The result should be every line in the material below containing the string "that".

** Opening The input block **

(** * The suites and capabilities of an element *)

Definition all_suites (table : list (list Z * Z)) (xs : list (list Z)) : Z := foldl (fun acc x => acc .| suite_value table x) 0 xs.

Definition rsn_out (r : option rsn_fields) : wpa2_out :=
  let c := match r_caps r with Some (c, _) => tbl c 1 * 256 + tbl c 0 | None => 0 end in
  mk_wpa2 (match r with Some (g, _) => suite_value rsn_suites g | None => 0 end)
    (all_suites rsn_suites (default [] (fst <$> r_pairs r)))
    (match r_gm r with Some g => suite_value rsn_suites g | None => WPA_CIPHER_BIP_CMAC_128 end)
    (all_suites akm_suites (default [] (fst <$> r_akms r)))
    (c / 64 mod 4) (c / 1024 mod 4).

Lemma suites_loop_spec table a xs b acc :
  Forall (fun s => length s = 4%nat) xs ->
  suites_loop (fun buf s => x ← load s 4 buf; Ok (suite_value table x)) (a ++ concat xs ++ b) (Z.of_nat (length a)) (length xs) acc =
  Ok (foldl (fun acc x => acc .| suite_value table x) acc xs).
Proof.
  intros F. revert a acc. induction F as [|x xs Hx F IH]; intros a acc; [done|]. cbn [suites_loop length concat foldl].
  rewrite <- app_assoc. replace (load (Z.of_nat (length a)) 4 (a ++ x ++ concat xs ++ b)) with (Ok x)
    by (symmetry; apply load_at; [done|by rewrite Hx]).
  cbn [mbind res_bind]. rewrite app_assoc. replace (Z.of_nat (length a) + 4) with (Z.of_nat (length (a ++ x))) by (rewrite length_app, Hx; lia).
  apply IH.
Qed.

(** A suite and a list of suites, read where the parser points to. *)
Lemma suite_read table buf p o d :
  holds buf p o -> (forall s, o = Some s -> length s = 4%nat) ->
  match p with Some p => (x ← load p 4 buf; Ok (suite_value table x)) | None => Ok d end =
  Ok (match o with Some s => suite_value table s | None => d end).
Proof.
  intros H L. destruct o as [s|]; [|by rewrite H]. destruct H as (q & -> & E). rewrite (L s eq_refl) in E.
  change (Z.of_nat 4) with 4 in E. by rewrite E.
Qed.

Lemma suites_read table buf p n o :
  holds_list buf p n o -> (forall xs, o = Some xs -> Forall (fun s => length s = 4%nat) xs) ->
  match p with
  | Some p => suites_loop (fun buf s => x ← load s 4 buf; Ok (suite_value table x)) buf p (Z.to_nat n) 0
  | None => Ok 0
  end = Ok (all_suites table (default [] o)).
Proof.
  intros [-> H] F. destruct o as [xs|]; [|by cbn in H; rewrite H]. cbn [fmap option_fmap option_map holds] in H.
  destruct H as (q & -> & E). apply load_inv in E as (a & b & -> & -> & _). rewrite Nat2Z.id. by apply suites_loop_spec, F.
Qed.

Lemma cap_bits n : 0 <= n -> GET_RSN_CAP_MFP_OPTION n = n / 64 mod 4 /\ GET_RSN_CAP_SPP_OPT n = n / 1024 mod 4.
Proof.
  intros Hn. unfold GET_RSN_CAP_MFP_OPTION, GET_RSN_CAP_SPP_OPT. change 3 with (Z.ones 2).
  by rewrite !Z.land_ones, !Z.shiftr_div_pow2 by lia.
Qed.

Lemma cap_read buf p o :
  holds buf p o -> (forall c, o = Some c -> length c = 2%nat /\ bytes c) ->
  match p with Some p => RTW_GET_LE16 buf p | None => Ok 0 end =
  Ok (match o with Some c => tbl c 1 * 256 + tbl c 0 | None => 0 end).
Proof.
  intros H L. destruct o as [c|]; [|by rewrite H]. destruct (L c eq_refl) as [Lc B]. destruct H as (q & -> & E).
  apply load_inv in E as (a & b & -> & -> & _). destruct c as [|l [|h [|? ?]]]; try done.
  apply Forall_cons in B as [Bl B]. apply Forall_cons in B as [Bh _]. by destruct (get16_enc a h l b).
Qed.
(* ===== verification/WifiTkip.v ===== *)
(** TKIP in the Wi-Fi driver ([core/rtw_security.c], [include/rtw_xmit.h]): Michael, the
    message integrity code; the mixing of the temporal key, the transmitter's address and the
    packet number into a key for each frame; and the encryption of frames with it. *)

From S2P Require Import Prelude WifiReorder WifiAes Mem WifiWep.

(** * Michael *)

(** [((1UL << n) - 1)] is [Z.ones n]. *)
Definition ROL32 (a n : Z) : Z := u32 (a .<< n) .| ((a .>> (32 - n)) .& Z.ones n).
Definition ROR32 (a n : Z) : Z := ROL32 a (32 - n).

Record mic_data := mk_mic { K0 : Z; K1 : Z; mic_L : Z; mic_R : Z; mic_M : Z; nBytesInM : Z }.

Definition secmicgetuint32 (p : list Z) : Z := foldl (fun res i => res .| u32 (tbl p i .<< (8 * i))) 0 [0; 1; 2; 3].
Definition secmicputuint32 (val : Z) : list Z := (fun i => (val .>> (8 * i)) .& 0xff) <$> [0; 1; 2; 3].

Definition secmicclear (d : mic_data) : mic_data := mk_mic (K0 d) (K1 d) (K0 d) (K1 d) 0 0.

Definition rtw_secmicsetkey (key : list Z) : mic_data :=
  secmicclear (mk_mic (secmicgetuint32 key) (secmicgetuint32 (drop 4 key)) 0 0 0 0).

(** A full word. *)
Definition michael_block (L R M : Z) : Z * Z :=
  let L := L .^ M in
  let R := R .^ ROL32 L 17 in
  let L := u32 (L + R) in
  let R := R .^ (((L .& 0xff00ff00) .>> 8) .| u32 ((L .& 0x00ff00ff) .<< 8)) in
  let L := u32 (L + R) in
  let R := R .^ ROL32 L 3 in
  let L := u32 (L + R) in
  let R := R .^ ROR32 L 2 in
  (u32 (L + R), R).

Definition rtw_secmicappendbyte (d : mic_data) (b : Z) : mic_data :=
  let M := u32 (mic_M d .| (b .<< (8 * nBytesInM d))) in
  let n := nBytesInM d + 1 in
  if 4 <=? n then let '(L, R) := michael_block (mic_L d) (mic_R d) M in mk_mic (K0 d) (K1 d) L R 0 0
  else mk_mic (K0 d) (K1 d) (mic_L d) (mic_R d) M n.

Definition rtw_secmicappend (d : mic_data) (src : list Z) : mic_data := foldl rtw_secmicappendbyte d src.

(** Zeroes until the word is full. *)
Fixpoint pad_loop (fuel : nat) (d : mic_data) : res mic_data :=
  match fuel with
  | O => Diverge
  | S fuel => if nBytesInM d =? 0 then Ok d else pad_loop fuel (rtw_secmicappendbyte d 0)
  end.
Definition recv_decache (f : rx_frame) (c : sta_recv_priv) : bool * sta_recv_priv :=
  let a := attrib f in
  let tid := rx_priority a in
  let seq_ctrl := u16 (((rx_seq_num a .& 0xffff) .<< 4) .| (rx_frag_num a .& 0xf)) in
  if 15 <? tid then (false, c)
  else
    let '(rxseq, set) :=
      if rx_qos a then
        if IS_MCAST (rx_ra a)
        then (tbl (bmc_tid_rxseq c) tid, fun v => mk_recv_priv (rxcache_iv c) (last_tid c) (tid_rxseq c) (<[Z.to_nat tid := v]> (bmc_tid_rxseq c)) (nonqos_rxseq c) (nonqos_bmc_rxseq c))
        else (tbl (tid_rxseq c) tid, fun v => mk_recv_priv (rxcache_iv c) (last_tid c) (<[Z.to_nat tid := v]> (tid_rxseq c)) (bmc_tid_rxseq c) (nonqos_rxseq c) (nonqos_bmc_rxseq c))
      else if IS_MCAST (rx_ra a)
        then (nonqos_bmc_rxseq c, fun v => mk_recv_priv (rxcache_iv c) (last_tid c) (tid_rxseq c) (bmc_tid_rxseq c) (nonqos_rxseq c) v)
        else (nonqos_rxseq c, fun v => mk_recv_priv (rxcache_iv c) (last_tid c) (tid_rxseq c) (bmc_tid_rxseq c) v (nonqos_bmc_rxseq c)) in
    if seq_ctrl =? rxseq then (false, c) else (true, set seq_ctrl).

(** * Reassembly *)

Definition has_pn (a : rx_attrib) : bool :=
  (rx_encrypt a =? _AES_) || (rx_encrypt a =? _CCMP_256_) || (rx_encrypt a =? _GCMP_) || (rx_encrypt a =? _GCMP_256_).

Definition frame_pn (f : rx_frame) : res Z :=
  iv ← load (rx_data f + rx_hdrlen (attrib f)) 8 (rx_buf f); Ok (CCMPH_2_PN (le64 iv)).

(** The packet number that a fragment after [cur_pn] leaves, if it may follow. *)
Definition next_pn (f : rx_frame) (cur_pn : Z) : res (option Z) :=
  if has_pn (attrib f) then
    pkt_pn ← frame_pn f;
    if negb (pkt_pn =? u64 (cur_pn + 1)) then Ok None else Ok (Some pkt_pn)
  else Ok (Some cur_pn).

(** The frames after [prframe], which is no longer in the queue of the fragments [q]. The
    result is the frame, if it is complete, and what has been freed, in order. *)
Fixpoint defrag_loop (q : list nat) (prframe : rx_frame) (cur_pn curfragnum : Z) (rest : list rx_frame) : res (option rx_frame * list nat) :=
  match rest with
  | [] => Ok (Some prframe, q)
  | pnf :: rest =>
      let drop_all := Ok (None, rx_id prframe :: q) in
      pn ← next_pn pnf cur_pn;
      match pn with
      | None => drop_all
      | Some cur_pn =>
          if negb (keytrack prframe =? keytrack pnf) then drop_all
          else if negb (curfragnum =? rx_frag_num (attrib pnf)) then drop_all
          else
            let wlanhdr_offset := u8 (rx_hdrlen (attrib pnf) + rx_iv_len (attrib pnf)) in
            let pnf := recvframe_pull wlanhdr_offset pnf in
            if rx_end prframe - rx_tail prframe <? rx_len pnf then drop_all
            else
              let prframe := recvframe_pull_tail (rx_icv_len (attrib prframe)) prframe in
              bs ← load (rx_data pnf) (rx_len pnf) (rx_buf pnf);
              buf ← store (rx_tail prframe) bs (rx_buf prframe);
              let prframe := recvframe_put (rx_len pnf) (with_buf buf prframe) in
              defrag_loop q (with_icv_len (rx_icv_len (attrib pnf)) prframe) cur_pn (u8 (curfragnum + 1)) rest
      end
  end.

(** An empty queue is read as if its head were a frame. *)
Definition recvframe_defrag (defrag_q : list rx_frame) : res (option rx_frame * list nat) :=
  match defrag_q with
  | [] => Fault
  | prframe :: rest =>
      cur_pn ← if has_pn (attrib prframe) then frame_pn prframe else Ok 0;
      if negb (0 =? rx_frag_num (attrib prframe)) then Ok (None, rx_id prframe :: map rx_id rest)
      else defrag_loop (map rx_id rest) prframe cur_pn 1 rest
  end.

(** * Stations and the integrity code *)

Record sta_info := mk_sta { sta_keytrack : Z; defrag_q : list rx_frame; dot11tkiprxmickey : list Z }.

(** The table of stations by address; the keys; the queue of free frames, of which only the
    order in which frames come back is kept; and how often a wrong code has been reported. *)
Record rx_state := mk_rx_state {
  stas : gmap (list Z) sta_info; rx_grpkey : bool; bcheck_grpkey : bool; dot118021XGrprxmickey : list (list Z); mlme_key_index : Z;
  free_recv : list nat; mic_errors : list (list Z * bool) }.

Definition with_stas (m : gmap (list Z) sta_info) (s : rx_state) : rx_state :=
  mk_rx_state m (rx_grpkey s) (bcheck_grpkey s) (dot118021XGrprxmickey s) (mlme_key_index s) (free_recv s) (mic_errors s).
Definition rtw_free_recvframe (ids : list nat) (s : rx_state) : rx_state :=
  mk_rx_state (stas s) (rx_grpkey s) (bcheck_grpkey s) (dot118021XGrprxmickey s) (mlme_key_index s) (free_recv s ++ ids) (mic_errors s).
Definition set_bcheck (s : rx_state) : rx_state :=
  mk_rx_state (stas s) (rx_grpkey s) true (dot118021XGrprxmickey s) (mlme_key_index s) (free_recv s) (mic_errors s).
Definition report_mic (ta : list Z) (bgroup : bool) (s : rx_state) : rx_state :=
  mk_rx_state (stas s) (rx_grpkey s) (bcheck_grpkey s) (dot118021XGrprxmickey s) (mlme_key_index s) (free_recv s) (mic_errors s ++ [(ta, bgroup)]).

Definition bc_addr : list Z := replicate 6 0xff.

(** The address whose entry of the table [rtw_get_stainfo] returns. *)
Definition sta_addr (hwaddr : list Z) : list Z := if IS_MCAST hwaddr then bc_addr else hwaddr.
Definition rtw_get_stainfo (s : rx_state) (hwaddr : list Z) : option sta_info := stas s !! sta_addr hwaddr.

(** The comparison of the code of the frame with the eight bytes behind its data. *)
Definition chkmic_compare (s : rx_state) (mickey : list Z) (f : rx_frame) : res (rx_state * bool) :=
  let a := attrib f in
  let payload := rx_data f + rx_hdrlen a + rx_iv_len a in
  let datalen := u32 (rx_len f - rx_hdrlen a - rx_iv_len a - rx_icv_len a - 8) in
  data ← load payload datalen (rx_buf f);
  miccode ← rtw_seccalctkipmic mickey (rx_buf f) (rx_data f) data (rx_priority a);
  same ← same_at (rx_buf f) (payload + datalen) miccode;
  if negb same then
    let brpt_micerror := negb (IS_MCAST (rx_ra a) && negb (rx_key_index a =? mlme_key_index s)) in
    Ok (if rx_bdecrypted a && brpt_micerror then report_mic (rx_ta a) (IS_MCAST (rx_ra a)) s else s, false)
  else Ok (if negb (bcheck_grpkey s) && IS_MCAST (rx_ra a) then set_bcheck s else s, true).

(** The third result is the frame without the code. *)
Definition recvframe_chkmic (s : rx_state) (f : rx_frame) : res (rx_state * bool * rx_frame) :=
  let a := attrib f in
  if rx_encrypt a =? _TKIP_ then
    match rtw_get_stainfo s (rx_ta a) with
    | None => Ok (s, true, recvframe_pull_tail 8 f)
    | Some sta =>
        if IS_MCAST (rx_ra a) && negb (rx_grpkey s) then Ok (s, false, f)
        else
          let mickey := if IS_MCAST (rx_ra a) then default [] (dot118021XGrprxmickey s !! Z.to_nat (rx_key_index a)) else dot11tkiprxmickey sta in
          r ← chkmic_compare s mickey f;
          Ok (r.1, r.2, recvframe_pull_tail 8 f)
    end
  else Ok (s, true, f).

(** Type bits of the frame control. *)
Definition WIFI_DATA_TYPE : Z := 8.
Definition GetFrameType (f : rx_frame) : res Z := b ← byte_at (rx_buf f) (rx_data f); Ok (b .& 0x0c).

(** The station whose queue takes the fragments of a frame: the sender, or for frames that
    are not data the station of all others. *)
Definition defrag_sta (s : rx_state) (f : rx_frame) : res (option (list Z * sta_info)) :=
  let ta := rx_ta (attrib f) in
  match rtw_get_stainfo s ta with
  | Some sta => Ok (Some (sta_addr ta, sta))
  | None =>
      type ← GetFrameType f;
      if negb (type =? WIFI_DATA_TYPE) then Ok (match rtw_get_stainfo s bc_addr with Some sta => Some (bc_addr, sta) | None => None end) else Ok None
  end.

Definition set_defrag_q (addr : list Z) (sta : sta_info) (q : list rx_frame) (s : rx_state) : rx_state :=
  with_stas (<[addr := mk_sta (sta_keytrack sta) q (dot11tkiprxmickey sta)]> (stas s)) s.

(** A fragment that is put into its queue, and what the last one completes. *)
Definition queue_fragment (s : rx_state) (f : rx_frame) (target : option (list Z * sta_info)) : res (rx_state * option rx_frame) :=
  match target with
  | None => Ok (rtw_free_recvframe [rx_id f] s, None)
  | Some (addr, sta) =>
      if rx_mfrag (attrib f) then
        if rx_frag_num (attrib f) =? 0
        then Ok (set_defrag_q addr sta [f] (rtw_free_recvframe (map rx_id (defrag_q sta)) s), None)
        else Ok (set_defrag_q addr sta (defrag_q sta ++ [f]) s, None)
      else
        r ← recvframe_defrag (defrag_q sta ++ [f]);
        let '(prtnframe, freed) := r in
        Ok (rtw_free_recvframe freed (set_defrag_q addr sta [] s), prtnframe)
  end.

Definition finish_frame (s : rx_state) (prtnframe : option rx_frame) : res (rx_state * option rx_frame) :=
  match prtnframe with
  | None => Ok (s, None)
  | Some f =>
      if rx_privacy (attrib f) then
        r ← recvframe_chkmic s f;
        let '(s, ok, f) := r in
        if negb ok then Ok (rtw_free_recvframe [rx_id f] s, None) else Ok (s, Some f)
      else Ok (s, Some f)
  end.

Definition recvframe_chk_defrag (s : rx_state) (f : rx_frame) : res (rx_state * option rx_frame) :=
  target ← defrag_sta s f;
  if negb (rx_mfrag (attrib f)) && (rx_frag_num (attrib f) =? 0) then finish_frame s (Some f)
  else if IS_MCAST (rx_ra (attrib f)) then Ok (rtw_free_recvframe [rx_id f] s, None)
  else
    let f := match target with Some (_, sta) => with_keytrack (sta_keytrack sta) f | None => f end in
    r ← queue_fragment s f target;
    let '(s, prtnframe) := r in finish_frame s prtnframe.

(** * No frame is lost *)

Definition option_ids (o : option rx_frame) : list nat := match o with Some f => [rx_id f] | None => [] end.

(** The frames that the stations hold. *)
Definition queued (s : rx_state) : list nat := concat (map (fun p => map rx_id (defrag_q p.2)) (map_to_list (stas s))).

Lemma pull_id sz f : rx_id (recvframe_pull sz f) = rx_id f.
Proof. unfold recvframe_pull. by case_match. Qed.
Lemma pull_attrib sz f : attrib (recvframe_pull sz f) = attrib f.
Proof. unfold recvframe_pull. by case_match. Qed.
Lemma put_kt sz f : keytrack (recvframe_put sz f) = keytrack f.
Proof. unfold recvframe_put. by case_match. Qed.
Lemma pull_tail_kt sz f : keytrack (recvframe_pull_tail sz f) = keytrack f.
Proof. unfold recvframe_pull_tail. by case_match. Qed.
Lemma put_id sz f : rx_id (recvframe_put sz f) = rx_id f.
Proof. unfold recvframe_put. by case_match. Qed.
Lemma pull_tail_id sz f : rx_id (recvframe_pull_tail sz f) = rx_id f.
Proof. unfold recvframe_pull_tail. by case_match. Qed.

Create Rewrite HintDb rx_id.
#[export] Hint Rewrite pull_id put_id pull_tail_id : rx_id.

Lemma bind_Ok {A B} (r : res A) (f : A -> res B) b : (r ≫= f) = Ok b -> exists a, r = Ok a /\ f a = Ok b.
Proof. destruct r as [| | |a]; try discriminate. eauto. Qed.

Lemma defrag_loop_ids q pr pn n rest out freed :
  defrag_loop q pr pn n rest = Ok (out, freed) -> option_ids out ++ freed = rx_id pr :: q.
Proof.
  revert pr pn n. induction rest as [|f rest IH]; intros pr pn n E; cbn [defrag_loop] in E; [by injection E as <- <-|].
  apply bind_Ok in E as (k & _ & E). destruct k as [pn'|]; [|by injection E as <- <-].
  destruct (negb (keytrack pr =? keytrack f)); [by injection E as <- <-|].
  destruct (negb (n =? rx_frag_num (attrib f))); [by injection E as <- <-|].
  destruct (_ <? _); [by injection E as <- <-|].
  apply bind_Ok in E as (bs & _ & E). apply bind_Ok in E as (buf & _ & E). apply IH in E. rewrite E.
  cbn [with_icv_len rx_id]. autorewrite with rx_id. cbn [with_buf rx_id]. by autorewrite with rx_id.
Qed.

Lemma defrag_ids q out freed : recvframe_defrag q = Ok (out, freed) -> option_ids out ++ freed = map rx_id q.
Proof.
  destruct q as [|pr rest]; [done|]. cbn [recvframe_defrag]. intros E. apply bind_Ok in E as (pn & _ & E).
  destruct (negb _); [by injection E as <- <-|]. by apply defrag_loop_ids in E.
Qed.

Lemma queued_set addr sta q s :
  stas s !! addr = Some sta ->
  exists R, queued s ≡ₚ map rx_id (defrag_q sta) ++ R /\ queued (set_defrag_q addr sta q s) ≡ₚ map rx_id q ++ R.
Proof.
  intros E. exists (concat (map (fun p => map rx_id (defrag_q p.2)) (map_to_list (delete addr (stas s))))). unfold queued. split.
  - rewrite <- (map_to_list_delete (stas s) addr sta E). done.
  - unfold set_defrag_q, with_stas. cbn [stas]. rewrite <- insert_delete_eq, map_to_list_insert by apply lookup_delete_eq. done.
Qed.

Lemma defrag_sta_in s f addr sta : defrag_sta s f = Ok (Some (addr, sta)) -> stas s !! addr = Some sta.
Proof.
  unfold defrag_sta, rtw_get_stainfo. destruct (stas s !! sta_addr (rx_ta (attrib f))) eqn:E.
  - intros H. injection H as <- <-. done.
  - intros H. apply bind_Ok in H as (t & _ & H). destruct (negb _); [|done].
    destruct (stas s !! sta_addr bc_addr) eqn:E2; [|done]. injection H as <- <-. exact E2.
Qed.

** Closing The input block **

Written solution –
(** The packet number that a fragment after [cur_pn] leaves, if it may follow. *)
(** The station whose queue takes the fragments of a frame: the sender, or for frames that
(** A fragment that is put into its queue, and what the last one completes. *)
(** The frames that the stations hold. *)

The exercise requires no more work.